----- Dataset

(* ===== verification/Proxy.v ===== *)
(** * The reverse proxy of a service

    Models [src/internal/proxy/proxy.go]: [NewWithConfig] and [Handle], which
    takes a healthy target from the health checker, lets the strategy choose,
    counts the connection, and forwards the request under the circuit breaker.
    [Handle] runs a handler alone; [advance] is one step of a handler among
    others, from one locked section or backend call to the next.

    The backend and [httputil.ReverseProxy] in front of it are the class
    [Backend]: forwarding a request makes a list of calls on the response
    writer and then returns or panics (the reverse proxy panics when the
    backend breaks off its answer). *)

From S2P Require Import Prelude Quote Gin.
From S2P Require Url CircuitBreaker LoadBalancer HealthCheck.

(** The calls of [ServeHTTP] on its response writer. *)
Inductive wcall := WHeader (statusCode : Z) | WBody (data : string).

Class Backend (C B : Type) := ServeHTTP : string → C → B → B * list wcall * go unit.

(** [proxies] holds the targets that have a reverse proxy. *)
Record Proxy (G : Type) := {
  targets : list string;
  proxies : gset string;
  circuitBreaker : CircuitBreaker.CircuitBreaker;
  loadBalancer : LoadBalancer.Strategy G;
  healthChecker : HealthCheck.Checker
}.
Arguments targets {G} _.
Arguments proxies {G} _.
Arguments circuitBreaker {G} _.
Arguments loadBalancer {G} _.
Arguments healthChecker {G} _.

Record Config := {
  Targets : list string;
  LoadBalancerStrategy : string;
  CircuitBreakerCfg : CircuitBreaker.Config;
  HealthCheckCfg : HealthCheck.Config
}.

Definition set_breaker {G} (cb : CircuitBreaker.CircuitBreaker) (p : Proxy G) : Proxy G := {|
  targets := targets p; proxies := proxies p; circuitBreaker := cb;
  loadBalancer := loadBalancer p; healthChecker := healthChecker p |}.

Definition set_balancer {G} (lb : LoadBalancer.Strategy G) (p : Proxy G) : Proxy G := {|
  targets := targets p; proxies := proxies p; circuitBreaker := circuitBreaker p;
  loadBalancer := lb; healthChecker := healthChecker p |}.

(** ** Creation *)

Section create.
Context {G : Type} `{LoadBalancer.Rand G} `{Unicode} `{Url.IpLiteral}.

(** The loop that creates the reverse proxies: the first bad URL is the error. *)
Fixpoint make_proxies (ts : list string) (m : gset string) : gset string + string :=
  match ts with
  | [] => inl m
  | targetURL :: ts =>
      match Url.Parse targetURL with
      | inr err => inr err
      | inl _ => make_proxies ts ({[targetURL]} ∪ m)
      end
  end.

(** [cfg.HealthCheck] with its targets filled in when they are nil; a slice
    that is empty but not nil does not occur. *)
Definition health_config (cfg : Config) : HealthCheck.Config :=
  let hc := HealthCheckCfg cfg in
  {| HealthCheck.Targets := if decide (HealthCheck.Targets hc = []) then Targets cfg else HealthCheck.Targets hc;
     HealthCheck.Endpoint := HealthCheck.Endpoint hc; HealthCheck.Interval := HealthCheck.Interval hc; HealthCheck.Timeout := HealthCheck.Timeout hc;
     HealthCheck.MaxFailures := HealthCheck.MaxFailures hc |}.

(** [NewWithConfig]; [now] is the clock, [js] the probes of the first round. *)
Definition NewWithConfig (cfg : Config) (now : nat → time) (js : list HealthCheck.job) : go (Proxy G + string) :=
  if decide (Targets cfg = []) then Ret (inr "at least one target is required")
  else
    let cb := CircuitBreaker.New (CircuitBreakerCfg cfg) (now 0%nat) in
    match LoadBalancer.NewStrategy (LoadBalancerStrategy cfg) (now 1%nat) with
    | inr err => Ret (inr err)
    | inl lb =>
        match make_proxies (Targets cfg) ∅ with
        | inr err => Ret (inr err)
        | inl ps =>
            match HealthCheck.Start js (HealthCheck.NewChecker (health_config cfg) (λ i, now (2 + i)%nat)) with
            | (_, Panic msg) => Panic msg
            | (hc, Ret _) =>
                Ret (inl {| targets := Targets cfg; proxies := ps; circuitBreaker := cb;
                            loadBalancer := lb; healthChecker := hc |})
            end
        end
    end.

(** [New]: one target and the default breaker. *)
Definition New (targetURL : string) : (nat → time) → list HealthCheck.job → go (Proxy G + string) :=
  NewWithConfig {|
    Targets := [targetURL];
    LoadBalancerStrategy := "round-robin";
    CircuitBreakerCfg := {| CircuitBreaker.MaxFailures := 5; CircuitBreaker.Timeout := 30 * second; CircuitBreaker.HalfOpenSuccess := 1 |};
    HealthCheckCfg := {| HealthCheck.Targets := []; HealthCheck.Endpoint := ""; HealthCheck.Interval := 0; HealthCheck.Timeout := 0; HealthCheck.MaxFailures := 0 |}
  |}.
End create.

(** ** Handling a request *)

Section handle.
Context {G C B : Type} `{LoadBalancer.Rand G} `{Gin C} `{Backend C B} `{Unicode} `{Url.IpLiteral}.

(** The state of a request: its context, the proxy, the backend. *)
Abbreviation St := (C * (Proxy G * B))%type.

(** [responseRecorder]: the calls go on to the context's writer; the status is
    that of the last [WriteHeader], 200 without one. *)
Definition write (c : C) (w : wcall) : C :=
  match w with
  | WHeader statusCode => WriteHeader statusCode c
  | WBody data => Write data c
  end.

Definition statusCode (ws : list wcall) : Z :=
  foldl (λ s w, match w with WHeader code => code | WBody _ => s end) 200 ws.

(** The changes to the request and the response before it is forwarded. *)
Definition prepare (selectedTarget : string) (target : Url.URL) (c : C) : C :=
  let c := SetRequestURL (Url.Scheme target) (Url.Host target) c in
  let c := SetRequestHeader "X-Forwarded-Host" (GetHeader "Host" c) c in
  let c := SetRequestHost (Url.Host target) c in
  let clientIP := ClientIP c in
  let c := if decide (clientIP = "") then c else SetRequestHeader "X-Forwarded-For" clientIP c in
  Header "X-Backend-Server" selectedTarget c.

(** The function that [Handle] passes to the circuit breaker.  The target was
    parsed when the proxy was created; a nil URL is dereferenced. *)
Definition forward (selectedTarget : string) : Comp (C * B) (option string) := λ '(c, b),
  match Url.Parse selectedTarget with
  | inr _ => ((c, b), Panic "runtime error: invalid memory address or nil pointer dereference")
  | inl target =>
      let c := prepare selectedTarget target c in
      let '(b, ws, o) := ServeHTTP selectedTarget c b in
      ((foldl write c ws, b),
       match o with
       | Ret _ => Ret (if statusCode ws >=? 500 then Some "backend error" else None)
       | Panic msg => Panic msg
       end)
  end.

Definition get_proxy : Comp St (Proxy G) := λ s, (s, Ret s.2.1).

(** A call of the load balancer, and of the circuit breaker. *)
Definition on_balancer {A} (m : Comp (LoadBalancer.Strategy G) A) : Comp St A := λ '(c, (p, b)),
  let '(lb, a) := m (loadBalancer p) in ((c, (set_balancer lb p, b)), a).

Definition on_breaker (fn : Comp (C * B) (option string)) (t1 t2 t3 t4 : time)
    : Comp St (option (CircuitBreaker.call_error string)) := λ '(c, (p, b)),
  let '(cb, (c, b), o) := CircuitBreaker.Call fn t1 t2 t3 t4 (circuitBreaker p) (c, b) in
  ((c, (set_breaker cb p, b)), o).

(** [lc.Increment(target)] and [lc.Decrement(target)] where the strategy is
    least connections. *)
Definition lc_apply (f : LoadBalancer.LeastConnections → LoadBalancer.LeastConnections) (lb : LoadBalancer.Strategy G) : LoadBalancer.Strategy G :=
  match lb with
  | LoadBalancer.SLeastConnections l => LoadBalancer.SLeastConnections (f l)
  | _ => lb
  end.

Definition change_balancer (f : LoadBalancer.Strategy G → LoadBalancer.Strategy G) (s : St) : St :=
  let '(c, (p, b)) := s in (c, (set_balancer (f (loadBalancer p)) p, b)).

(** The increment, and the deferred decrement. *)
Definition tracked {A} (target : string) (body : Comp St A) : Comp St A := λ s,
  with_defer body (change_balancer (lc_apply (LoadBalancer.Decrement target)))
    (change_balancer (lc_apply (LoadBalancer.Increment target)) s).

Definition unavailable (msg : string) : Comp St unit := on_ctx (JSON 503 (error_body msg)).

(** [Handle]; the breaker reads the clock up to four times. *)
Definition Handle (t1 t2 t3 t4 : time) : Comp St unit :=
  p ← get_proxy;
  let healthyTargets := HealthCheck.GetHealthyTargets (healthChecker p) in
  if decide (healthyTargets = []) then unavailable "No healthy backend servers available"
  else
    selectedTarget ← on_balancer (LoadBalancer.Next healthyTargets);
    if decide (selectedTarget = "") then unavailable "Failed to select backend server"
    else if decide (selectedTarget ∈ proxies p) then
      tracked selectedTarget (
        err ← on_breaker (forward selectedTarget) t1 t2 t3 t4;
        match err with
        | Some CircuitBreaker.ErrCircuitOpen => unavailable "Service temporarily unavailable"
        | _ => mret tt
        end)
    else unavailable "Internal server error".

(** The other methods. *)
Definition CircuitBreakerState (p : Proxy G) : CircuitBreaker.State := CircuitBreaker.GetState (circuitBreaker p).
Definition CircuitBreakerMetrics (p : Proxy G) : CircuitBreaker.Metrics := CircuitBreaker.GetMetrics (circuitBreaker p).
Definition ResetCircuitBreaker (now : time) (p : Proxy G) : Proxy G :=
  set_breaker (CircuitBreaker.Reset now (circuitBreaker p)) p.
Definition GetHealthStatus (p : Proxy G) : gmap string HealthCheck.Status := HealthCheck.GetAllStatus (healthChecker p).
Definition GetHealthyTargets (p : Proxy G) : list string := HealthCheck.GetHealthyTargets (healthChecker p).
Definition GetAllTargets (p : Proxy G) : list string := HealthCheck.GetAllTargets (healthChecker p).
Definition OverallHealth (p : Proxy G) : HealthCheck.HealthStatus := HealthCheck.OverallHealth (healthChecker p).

----------

# Task details
Scan the data for the string "prepare" and copy each line in which it occurs.

# Response to this task
Definition prepare (selectedTarget : string) (target : Url.URL) (c : C) : C :=
      let c := prepare selectedTarget target c in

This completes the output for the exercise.